Of course the phrase itself is a paradox. If it can be done, it’s not nothing.

But here we are, trying anyways. Chris and I, on our laptops. I’ve done my final proofread on the first twenty pages of Chris’ novel. He’s finished his own final edits on it and has just submitted them to a big contest. While I edited, he went off and wrote yet another short story.

The man is a writing machine.

“I just have so many ideas I have to get out of my head!” he tells me.

Meanwhile, I’m just getting my writing gears going again. Oiling the cogs. Dusting off the factory sign. Plugging things in to see if they still work. It’s been almost two years since this thing has run smoothly. All the workers quit. I have to hire new ones.

I keep trying to imagine my dream job. It entails me working as a poetry and short story editor. It involves paper manuscripts and wearing glasses instead of contacts and having long hair. It involves an office of passionate thinkers. No exact set schedule. Lots of hard workers, but hard workers who work for things they believe in, who are chased and motivated by images and sounds and shapes and fragments before they have become thoughts. Little tiny true traces of being. Truer to the ideas themselves and any mediums that can express them, than to the writing itself. Just accurate expression in all its forms.
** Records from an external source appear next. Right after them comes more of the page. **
(** The UTF-8 bytes of a code point; a lone surrogate gets the three-byte
    form of its value. *)
Definition utf8_of_code_point (n : Z) : string :=
  if n <? 0x80 then String (chr n) ""
  else if n <? 0x800
  then String (chr (0xC0 + n / 64)) (String (chr (0x80 + n mod 64)) "")
  else if n <? 0x10000
  then String (chr (0xE0 + n / 4096))
         (String (chr (0x80 + n / 64 mod 64)) (String (chr (0x80 + n mod 64)) ""))
  else String (chr (0xF0 + n / 262144))
         (String (chr (0x80 + n / 4096 mod 64))
            (String (chr (0x80 + n / 64 mod 64))
               (String (chr (0x80 + n mod 64)) ""))).

Definition flush (high : option Z) : string :=
  match high with
  | Some h => utf8_of_code_point h
  | None => ""
  end.

(** A code unit read from a \u escape, after a pending high surrogate. *)
Definition unit_after (high : option Z) (u : Z) : string * option Z :=
  match high with
  | Some h =>
      if (0xDC00 <=? u) && (u <=? 0xDFFF)
      then (utf8_of_code_point (0x10000 + (h - 0xD800) * 1024 + (u - 0xDC00)), None)
      else if (0xD800 <=? u) && (u <=? 0xDBFF)
      then (utf8_of_code_point h, Some u)
      else (utf8_of_code_point h ++ utf8_of_code_point u, None)
  | None =>
      if (0xD800 <=? u) && (u <=? 0xDBFF) then ("", Some u)
      else (utf8_of_code_point u, None)
  end.

(** The characters of a string literal after its opening quote; gives the
    string and what follows the closing quote. *)
Fixpoint string_body (s : string) (high : option Z) : option (string * string) :=
  let cons (p : string) (x : option (string * string)) :=
    match x with
    | Some (v, rest) => Some (p ++ v, rest)
    | None => None
    end in
  match s with
  | EmptyString => None
  | String c r =>
      if code c =? 34 then Some (flush high, r)
      else if code c =? 92 then
        match r with
        | String e r' =>
            let simple (n : Z) :=
              cons (flush high ++ String (chr n) "") (string_body r' None) in
            if code e =? 34 then simple 34
            else if code e =? 92 then simple 92
            else if code e =? 47 then simple 47
            else if code e =? 98 then simple 8
            else if code e =? 102 then simple 12
            else if code e =? 110 then simple 10
            else if code e =? 114 then simple 13
            else if code e =? 116 then simple 9
            else if code e =? 117 then
              match r' with
              | String h1 (String h2 (String h3 (String h4 r''))) =>
                  match hex4 h1 h2 h3 h4 with
                  | Some u =>
                      let (p, high') := unit_after high u in
                      cons p (string_body r'' high')
                  | None => None
                  end
              | _ => None
              end
            else None
        | EmptyString => None
        end
      else if code c <? 32 then None
      else cons (flush high ++ String c "") (string_body r None)
  end.

Fixpoint digits (s : string) : string * string :=
  match s with
  | String c r =>
      if is_digit c then let (d, rest) := digits r in (String c d, rest)
      else ("", s)
  | EmptyString => ("", s)
  end.

(** A number literal: an optional minus sign, then 0 or a digit string
    without leading zero, then optionally a point with digits, then
    optionally e or E with an optional sign and digits. *)
Definition number (s : string) : option (string * string) :=
  let (sign, s1) :=
    match s with
    | String "-" r => ("-", r)
    | _ => ("", s)
    end in
  let int :=
    match s1 with
    | String "0" r => Some ("0", r)
    | _ => let (d, r) := digits s1 in
           if String.eqb d "" then None else Some (d, r)
    end in
  match int with
  | None => None
  | Some (i, s2) =>
      let frac :=
        match s2 with
        | String "." r =>
            let (d, r') := digits r in
            if String.eqb d "" then None else Some ("." ++ d, r')
        | _ => Some ("", s2)
        end in
      match frac with
      | None => None
      | Some (f, s3) =>
          let after_e (e : ascii) (r : string) :=
            let (sg, r1) :=
              match r with
              | String "+" r' => ("+", r')
              | String "-" r' => ("-", r')
              | _ => ("", r)
              end in
            let (d, r2) := digits r1 in
            if String.eqb d "" then None
            else Some (sign ++ i ++ f ++ String e (sg ++ d), r2) in
          match s3 with
          | String "e" r => after_e "e"%char r
          | String "E" r => after_e "E"%char r
          | _ => Some (sign ++ i ++ f, s3)
          end
      end
  end.

Definition literal (word : string) (v : json) (s : string)
  : option (json * string) :=
  if String.prefix word s
  then Some (v, String.substring (String.length word)
                                 (String.length s - String.length word) s)
  else None.

(** A later member replaces an earlier one of the same name. *)
Fixpoint set_member (k : string) (v : json) (l : list (string * json))
  : list (string * json) :=
  match l with
  | [] => [(k, v)]
  | (k', v') :: r =>
      if String.eqb k k' then (k, v) :: r else (k', v') :: set_member k v r
  end.

Fixpoint value (fuel : nat) (s : string) : option (json * string) :=
  match fuel with
  | O => None
  | S f =>
      match skip_ws s with
      | EmptyString => None
      | String c r =>
          if code c =? 110 then literal "null" JNull (String c r)
          else if code c =? 116 then literal "true" (JBool true) (String c r)
          else if code c =? 102 then literal "false" (JBool false) (String c r)
          else if code c =? 34 then
            match string_body r None with
            | Some (v, rest) => Some (JString v, rest)
            | None => None
            end
          else if code c =? 91 then
            match skip_ws r with
            | String "]" rest => Some (JArray [], rest)
            | _ => elements f r []
            end
          else if code c =? 123 then
            match skip_ws r with
            | String "}" rest => Some (JObject [], rest)
            | _ => members f r []
            end
          else
            match number (String c r) with
            | Some (l, rest) => Some (JNumber l, rest)
            | None => None
            end
      end
  end

with elements (fuel : nat) (s : string) (acc : list json)
  : option (json * string) :=
  match fuel with
  | O => None
  | S f =>
      match value f s with
      | Some (v, rest) =>
          match skip_ws rest with
          | String "," rest' => elements f rest' (v :: acc)
          | String "]" rest' => Some (JArray (rev (v :: acc)), rest')
          | _ => None
          end
      | None => None
      end
  end

with members (fuel : nat) (s : string) (acc : list (string * json))
  : option (json * string) :=
  match fuel with
  | O => None
  | S f =>
      match skip_ws s with
      | String c r =>
          if negb (code c =? 34) then None else
          match string_body r None with
          | Some (k, rest) =>
              match skip_ws rest with
              | String ":" rest' =>
                  match value f rest' with
                  | Some (v, rest'') =>
                      match skip_ws rest'' with
                      | String "," r2 => members f r2 (set_member k v acc)
                      | String "}" r2 => Some (JObject (set_member k v acc), r2)
                      | _ => None
                      end
                  | None => None
                  end
              | _ => None
              end
          | None => None
          end
      | EmptyString => None
      end
  end.

(** [JSON.parse]: one value, with nothing but white space after it. *)
Definition parse (s : string) : option json :=
  match value (2 * String.length s + 2) s with
  | Some (v, rest) =>
      match skip_ws rest with
      | EmptyString => Some v
      | String _ _ => None
      end
  | None => None
  end.

(** [o.k] on a parsed object. *)
Fixpoint get (k : string) (l : list (string * json)) : option json :=
  match l with
  | [] => None
  | (k', v) :: r => if String.eqb k k' then Some v else get k r
  end.

End Json.

(** What [JSON.stringify] and [JSON.parse] do on the values of a type [T],
    the type parameter of [encrypt<T>] and [decrypt<T>]. [JSON_stringify]
    is [None] where [JSON.stringify] throws or gives [undefined];
    [JSON_parse] is [None] where [JSON.parse] throws [SyntaxError]. *)
Class JSON (T : Type) : Type := {
  JSON_stringify : T -> option string;
  JSON_parse : string -> option T }.

#[export] Instance JSON_json : JSON Json.json := {
  JSON_stringify v := Some (Json.stringify v);
  JSON_parse := Json.parse }.

(** ** JavaScript exceptions *)

(** The objects the modelled code throws or meets, by class. *)
Inductive exn : Type :=
| Error (message : string)
| TypeError (message : string)
| RangeError (message : string)
| SyntaxError (message : string)
| AuthenticationError (message : string) (statusCode : Z)
| FirebaseError (code : string)
| ZodError (issues : list Json.json)
| LibsqlError (code : string).

Inductive result (A : Type) : Type :=
| Ok (a : A)
| Throw (e : exn).
Arguments Ok {A} a.
Arguments Throw {A} e.

Definition bind {A B : Type} (r : result A) (k : A -> result B) : result B :=
  match r with
  | Ok a => k a
  | Throw e => Throw e
  end.

(** [try { body } catch (error) { handler }]. *)
Definition try_catch {A : Type} (body : result A) (handler : exn -> result A)
  : result A :=
  match body with
  | Ok a => Ok a
  | Throw e => handler e
  end.

Declare Scope js_scope.
Delimit Scope js_scope with js.
Notation "x <- c ;; k" := (bind c (fun x => k))
  (at level 61, c at next level, right associativity) : js_scope.

(** [error instanceof AuthenticationError]. *)
Definition instanceof_AuthenticationError (e : exn) : bool :=
  match e with
  | AuthenticationError _ _ => true
  | _ => false
  end.

Definition instanceof_ZodError (e : exn) : bool :=
  match e with
  | ZodError _ => true
  | _ => false
  end.

(** ** The [crypto] module of Node.js, as far as the repository uses it *)

Module crypto.

(** [crypto.hkdfSync('sha256', ikm, salt, info, keylen)]. *)
Definition hkdfSync_sha256 (ikm salt info : list byte) (keylen : nat)
  : result (list byte) :=
  if (255 * SHA256.digest_size <? keylen)%nat
  then Throw (RangeError "Invalid key length")
  else Ok (hkdf SHA256.sha256 SHA256.block_size SHA256.digest_size
                ikm salt info keylen).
Till then, I futz around on my new little favorite site, She Writes, and find new friends and interests. Add myself to groups, write a 6-word memoir (The microscopic rhythm of threads bound- six words that came to me about four years ago and have since continued to repeat themselves in my head for no apparent reason). I open up a bazillion tabs of new blogs from fellow writers and slowly work my way through them all.

We do a pizza run. We do a coffee run. Then we’re back in the living room in front of the air conditioner. Somehow, six hours have managed to slip by. Since we didn’t wake up till noon, this means the sun is beginning to dim and slide down. And we haven’t even washed our faces yet.

I feel kinda guilty doing all this something-nothing, but I’ve been determined to keep the guilt at bay. This kinda thing doesn’t happen often enough. With Chris and I both working a lot (and by a lot I mean going hard from 9 a.m. to 10 p.m. M-F) we barely have time to have a lunch break in the middle of the day, which we usually spend sleeping.

While it makes more sense to seize his last few weeks in the country by traveling through Korea on some more crazy adventures, it’s nice and necessary to work on leisure for a little while. It’s nice to catch up on social media stuffs. It’s nice to read the papers, though they are delivered in cyberspace and come packed with bad news this morning.

It’s nice to write down a thought as soon as it comes into my head, and then to have Chris look up with his bright blue eyes with a thought of his own. Then, to have an impromptu discussion on said thought.

It’s nice to entertain the nonsense in our heads. This is how creativity starts, after all. This is the realm of humanity that makes us so human- the realm of nonsense and play. and nothing.